Well, I just finished watching my beloved Kansas Jayhawks lose to the UCLA Bruins in the Elite Eight. I am crushed yet again by my boys in blue and white. Every year I get my hopes up and every year they come oh so close and never live up to my expectations. Now don't get me wrong, i am not placing unfair expectations on these guys. I mean they were a #1 seed and had won 14 straight until tonight. They won the regular season Big 12 title and the Big 12 Tournament championship. And they proceeded to play horribly tonight when it mattered.
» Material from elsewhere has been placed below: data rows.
(** X8. Two valid versions compare equal exactly when they have the same
    major, minor and patch numbers and the same prerelease: a difference in
    build metadata alone, or between a short form and its full form, does
    not tell them apart, and nothing else is overlooked. *)
Theorem Compare_equal_iff (curV latestV : string) (a b : version) :
  written curV a -> written latestV b ->
  release.Compare curV latestV = (0%Z, None) <-> same_but_build a b.
Proof.
  intros Wa Wb. rewrite (release_Compare_sign _ _ _ _ Wa Wb), <- precedence_eq.
  split.
  - intros E. injection E as E. now apply (sign_inj _ Eq).
  - now intros ->.
Qed.

(** X9. A valid version compares equal to itself. *)
Theorem Compare_reflexive (v : string) :
  semver.IsValid v = true -> release.Compare v v = (0%Z, None).
Proof.
  intros [a W]%IsValid_written.
  rewrite (release_Compare_sign _ _ _ _ W W).
  now rewrite (proj2 (precedence_eq a a)).
Qed.

Lemma lex_lt_trans (c12 c23 c13 d12 d23 d13 : comparison) :
  (c12 = Eq -> c13 = c23) ->
  (c23 = Eq -> c13 = c12) ->
  (c12 = Lt -> c23 = Lt -> c13 = Lt) ->
  (d12 = Lt -> d23 = Lt -> d13 = Lt) ->
  lex c12 d12 = Lt -> lex c23 d23 = Lt -> lex c13 d13 = Lt.
Proof.
  intros E1 E2 T D.
  destruct c12, c23; simpl; try discriminate; intros L1 L2.
  - rewrite (E1 eq_refl). simpl. now apply D.
  - now rewrite (E1 eq_refl).
  - now rewrite (E2 eq_refl).
  - now rewrite (T eq_refl eq_refl).
Qed.

Lemma N_compare_lex (x y z : N) (d12 d23 d13 : comparison) :
  (d12 = Lt -> d23 = Lt -> d13 = Lt) ->
  lex (x ?= y)%N d12 = Lt -> lex (y ?= z)%N d23 = Lt -> lex (x ?= z)%N d13 = Lt.
Proof.
  apply lex_lt_trans.
  - now intros ->%N.compare_eq.
  - now intros ->%N.compare_eq.
  - rewrite !N.compare_lt_iff. lia.
Qed.

Lemma string_compare_trans (x : string) : forall y z,
  String.compare x y = Lt -> String.compare y z = Lt -> String.compare x z = Lt.
Proof.
  induction x as [|a x IH]; intros [|b y] [|c z]; simpl; try discriminate;
    try reflexivity.
  apply (lex_lt_trans (Ascii.compare a b) (Ascii.compare b c) (Ascii.compare a c)).
  - now intros ->%Ascii.compare_eq_iff.
  - now intros ->%Ascii.compare_eq_iff.
  - unfold Ascii.compare. rewrite !N.compare_lt_iff. lia.
  - apply IH.
Qed.
(* ===== verification/_CoqProject ===== *)
-Q . S2P
Prelude.v
Math.v
Date.v
RateLimit.v
RingBuffer.v
Buffer.v
Histogram.v
HdrIterator.v
HdrMoments.v
Stats.v
MpmcQueue.v
Heap.v
Timer.v
Epoll.v
Text.v
Tokeniser.v
Options.v
OptionsHelp.v
VarSub.v
Config.v
StringBuf.v
Socket.v
SocketInterest.v
Datagram.v
Frame.v
Time.v
MagicRing.v
HttpStream.v
HttpRequest.v
Endpoint.v
Hook.v
Reactor.v
HttpConn.v
DateText.v
Resolver.v
Json.v
JsonDoc.v
JsonOps.v
JsonText.v
Signal.v
Capture.v
Pool.v
Connector.v
Logging.v
Values.v
HttpClnt.v
Handle.v
JsonAccess.v
Lemma iso_jd_roundtrip_witness :
  valid_date 2000 2 29 = true /\
  exists iso jd, ymd_to_iso 2000 2 29 = Some iso /\ iso_to_jd iso = Some jd
    /\ ymd_to_jd 2000 2 29 = Some jd /\ jd_to_iso jd = Some iso.
Proof. split; [reflexivity | apply (iso_jd_roundtrip 2000 2 29); [reflexivity | unfold last_year; lia]]. Defined.

(** Round trip from days: every Julian day from January 1st of the year 0 to
    December 31st of the year 214747 is the day of a date of the calendar, which
    converts back to the same day. *)
Theorem jd_iso_roundtrip (jd : Z) (Hjd : base_jd <= jd <= last_jd) :
  exists y m d iso, jd_to_iso jd = Some iso /\ ymd_to_iso y m d = Some iso
    /\ valid_date y m d = true /\ iso_to_jd iso = Some jd.
Proof.
  destruct (ymdz jd) as [[y m] d] eqn:Hy.
  destruct (jd_to_iso_eval _ _ _ _ Hjd Hy) as (Hi & Hv & Hyr & Hj).
  pose proof (valid_date_bounds _ _ _ Hv). unfold last_year in Hyr.
  exists y, m, d, (y * 10000 + m * 100 + d).
  rewrite ymd_to_iso_eval, iso_to_jd_eval, Hj by lia. done.
Qed.

Lemma jd_iso_roundtrip_witness :
  exists y m d iso, jd_to_iso 2451605 = Some iso /\ ymd_to_iso y m d = Some iso
    /\ valid_date y m d = true /\ iso_to_jd iso = Some 2451605.
Proof. apply (jd_iso_roundtrip 2451605). unfold base_jd, last_jd. lia. Defined.

(** [ymd_to_jd] counts days: consecutive dates of the calendar, across month
    ends, leap days and century years, have consecutive Julian days. *)
Theorem ymd_to_jd_next_day (y m d : Z)
  (Hv : valid_date y m d = true) (Hy : -4799 <= y < last_year) :
  exists jd, ymd_to_jd y m d = Some jd /\
    let '(y', m', d') := next_day (y, m, d) in ymd_to_jd y' m' d' = Some (jd + 1).
Proof.
  destruct (next_day (y, m, d)) as [[y' m'] d'] eqn:Hn.
  pose proof (valid_date_bounds _ _ _ Hv) as [Hm Hd].
  pose proof (next_day_valid (y, m, d) Hv) as Hv'. rewrite Hn in Hv'.
  pose proof (valid_date_bounds _ _ _ Hv') as [Hm' Hd'].
  destruct (date_facts (y, m, d) Hv) as [_ Hj]. rewrite Hn in Hj.
  assert (y <= y' <= y + 1).
  { unfold next_day in Hn. repeat case_match; simplify_eq; lia. }
  unfold last_year in Hy. exists (jdz y m d). rewrite !ymd_to_jd_eval by lia.
  cbn [jd_of] in Hj. by rewrite Hj.
Qed.

Lemma ymd_to_jd_next_day_witness :
  exists jd, ymd_to_jd 1900 2 28 = Some jd /\
    let '(y', m', d') := next_day (1900, 2, 28) in ymd_to_jd y' m' d' = Some (jd + 1).
Proof. apply (ymd_to_jd_next_day 1900 2 28); [reflexivity | unfold last_year; lia]. Defined.
(** [record_values] accepts exactly the values with a counter: those from
    zero below [2 ^ (unit_magnitude + half_magnitude + bucket_count)], which is
    greater than the highest trackable value; a refused value changes nothing. *)
Theorem record_values_accepts h l v c :
  holds h l -> - 2 ^ 63 <= v < 2 ^ 63 ->
  let lim := 2 ^ (unit_magnitude (config_ h) + sub_bucket_half_count_magnitude (config_ h)
                  + bucket_count (config_ h)) in
  fst (record_values h v c) = bool_decide (0 <= v < lim)
  /\ highest_trackable_value (config_ h) < lim
  /\ (~ (0 <= v < lim) -> snd (record_values h v c) = h).
Proof.
  intros Hh Hv lim. destruct (record_values_guard h l v c Hh ltac:(lia)) as [Hb Hn].
  split_and!; [exact Hb | apply (limit_range h), Hh | exact Hn].
Qed.

Lemma record_values_accepts_witness :
  let h := make_histogram example_config in
  let lim := 2 ^ (0 + 10 + 1) in
  fst (record_values h 2047 1) = bool_decide (0 <= 2047 < lim)
  /\ 1000 < lim
  /\ (~ (0 <= 2047 < lim) -> snd (record_values h 2047 1) = h).
Proof.
  apply (record_values_accepts (make_histogram example_config) [] 2047 1);
    [apply make_histogram_holds, example_config_wf | lia].
Defined.

Lemma sample_values_elem l v :
  v ∈ sample_values l -> exists c, (v, c) ∈ l.
Proof.
  unfold sample_values. intros Hv. apply list_elem_of_fmap in Hv as ([v' c] & -> & Hin). eauto.
Qed.

Lemma histogram_min h l lo :
  holds h l -> Forall (fun '(v, c) => v < int64_max /\ 0 < c) l ->
  lo ∈ sample_values l -> Forall (fun '(v, _) => lo <= v) l ->
  min h = lowest_equivalent_value h lo.
Proof.
  intros Hh Hpos Hlo Hleast. pose proof (holds_config _ _ Hh) as Hwf.
  pose proof (holds_values _ _ Hh) as Hvals. pose proof (limit_range h Hwf) as Hlim.
  apply sample_values_elem in Hlo as [c0 Hin].
  rewrite Forall_forall in Hpos, Hleast. pose proof Hvals as Hv. rewrite Forall_forall in Hv.
  destruct (Hv _ Hin) as [Hlor _]. destruct (Hpos _ Hin) as [Hlo_max Hc0].
  pose proof (index_of_0 h Hwf) as Hi0.
  assert (0 <= 0 < counts_len (config_ h)) as Hlen.
  { rewrite <- Hi0. split; [lia|]. apply index_of_in_range; (done || lia). }
  unfold min. rewrite (count_at_index_holds h l 0 Hh Hlen).
  destruct (Z.ltb_spec 0 (samples_at h l 0)) as [Hsome | Hnone].
  - assert (index_of h lo = index_of h 0) as E.
    { rewrite Hi0. destruct (decide (index_of h lo = 0)) as [|Hne]; [done|].
      rewrite samples_at_zero in Hsome; [lia|]. intros v c Hvc Hz.
      pose proof (Hleast _ Hvc). cbn in *. pose proof (index_of_mono h Hwf lo v).
      pose proof (index_of_bounds h Hwf lo). lia. }
    apply (values_are_equivalent_index h Hwf) in E; [|lia..].
    apply Z.eqb_eq in E. rewrite E, lowest_equivalent_value_eq by (done || lia).
    rewrite Z.div_0_l; [done|]. pose proof (width_pos h Hwf 0). lia.
  - assert (lo <> 0) as Hne.
    { intros ->. pose proof (samples_at_ge h l 0 c0 Hvals Hin) as Hge. rewrite Hi0 in Hge. lia. }
    unfold non_zero_min. rewrite (holds_min _ _ Hh).
    destruct (samples_min_spec l) as [[_ Hz] | (Hm & Hmin & Hall)].
    + rewrite Forall_forall. intros [v c] Hvc. pose proof (Hv _ Hvc). pose proof (Hpos _ Hvc).
      cbn in *. lia.
    + rewrite Forall_forall in Hz. by pose proof (Hz _ Hin).
    + rewrite Forall_forall in Hall. apply sample_values_elem in Hmin as [c Hmin].
      pose proof (Hleast _ Hmin). pose proof (Hall _ Hin). cbn in *.
      rewrite (proj2 (Z.eqb_neq _ _)) by lia. f_equal. lia.
Qed.

Lemma histogram_max h l hi :
  holds h l -> hi ∈ sample_values l -> Forall (fun '(v, _) => v <= hi) l ->
  max h = if hi =? 0 then 0 else highest_equivalent_value h hi.
Proof.
  intros Hh Hhi Hgreatest. pose proof (holds_values _ _ Hh) as Hvals.
  unfold max. rewrite (holds_max _ _ Hh).
  assert (samples_max l = hi) as ->; [|done].
  destruct (samples_max_spec l) as (H0 & Hin & Hall).
  { eapply Forall_impl; [exact Hvals|]. intros [v c]. lia. }
  rewrite Forall_forall in Hgreatest, Hall, Hvals.
  apply sample_values_elem in Hhi as [c0 Hhi]. pose proof (Hall _ Hhi). pose proof (Hvals _ Hhi).
  cbn in *. destruct Hin as [E | Hin]; [lia|].
  apply sample_values_elem in Hin as [c Hin]. pose proof (Hgreatest _ Hin). cbn in *. lia.
Qed.

(** [min] and [max] of a histogram with recorded samples are the lowest value
    equivalent to the least and the highest value equivalent to the greatest of
    them (zero for zero); of an empty one [2 ^ 63 - 1] and zero. *)
Theorem min_max_recorded h l :
  holds h l -> Forall (fun '(v, c) => v < int64_max /\ 0 < c) l ->
  (l = [] -> min h = int64_max /\ max h = 0)
  /\ (forall lo, lo ∈ sample_values l -> Forall (fun '(v, _) => lo <= v) l ->
        min h = lowest_equivalent_value h lo)
  /\ (forall hi, hi ∈ sample_values l -> Forall (fun '(v, _) => v <= hi) l ->
        max h = if hi =? 0 then 0 else highest_equivalent_value h hi).
Proof.
  intros Hh Hpos. split_and!.
  - intros ->. pose proof (holds_config _ _ Hh) as Hwf. pose proof (limit_range h Hwf).
    pose proof (index_of_0 h Hwf) as Hi0. unfold min, max, non_zero_min.
    rewrite (count_at_index_holds h [] 0 Hh); [|rewrite <- Hi0; split;
      [lia | apply index_of_in_range; (done || (pose proof (holds_config _ _ Hh) as [];lia))]].
    rewrite (holds_min _ _ Hh), (holds_max _ _ Hh). done.
  - intros lo. by apply (histogram_min h l).
  - intros hi. by apply (histogram_max h l).
Qed.

Definition example_recorded : HdrHistogram :=
  snd (record_values (snd (record_values (make_histogram example_config) 900 1)) 7 2).

Lemma example_recorded_holds : holds example_recorded [(900, 1); (7, 2)].
Proof.
  assert (limit (make_histogram example_config) = 2048) as Hlim by (vm_compute; reflexivity).
  pose proof (make_histogram_holds _ example_config_wf) as H0.
  pose proof (record_values_holds _ [] 900 1 H0 ltac:(rewrite Hlim; lia) ltac:(lia) eq_refl) as H1.
  assert (limit (snd (record_values (make_histogram example_config) 900 1)) = 2048) as Hlim1
    by (vm_compute; reflexivity).
  exact (record_values_holds _ [(900, 1)] 7 2 H1 ltac:(rewrite Hlim1; lia) ltac:(lia) eq_refl).
Qed.

Lemma min_max_recorded_witness :
  min example_recorded = lowest_equivalent_value example_recorded 7
  /\ max example_recorded = highest_equivalent_value example_recorded 900.
Proof.
  destruct (min_max_recorded example_recorded [(900, 1); (7, 2)]) as (_ & Hmin & Hmax).
  - apply example_recorded_holds.
  - repeat (apply Forall_cons; split; [split; reflexivity|]). apply Forall_nil. exact I.
  - split.
    + apply Hmin; [right; left|].
      repeat (apply Forall_cons; split; [lia|]). apply Forall_nil. exact I.
    + apply (Hmax 900); [left|].
      repeat (apply Forall_cons; split; [lia|]). apply Forall_nil. exact I.
Defined.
Now I have been watching Kansas basketball since almost before I can remember. My dad's parents are from Kansas so that is where my loyalty started. From a very young age i can remember watching and rooting for the Jayhawks like a rabid dog. I remember watching them win the national championship in 1988 and being SO incredibly excited. But ever since then I get so wrapped up in them that I get so dissapointed when they lose. It's not like I even went to Kansas University, but I sure feel like I did.
So, I am crushed and must wait for another year to roll around so I can place all of my hopes and dreams on a single team to win it all. Gotta love college basketball.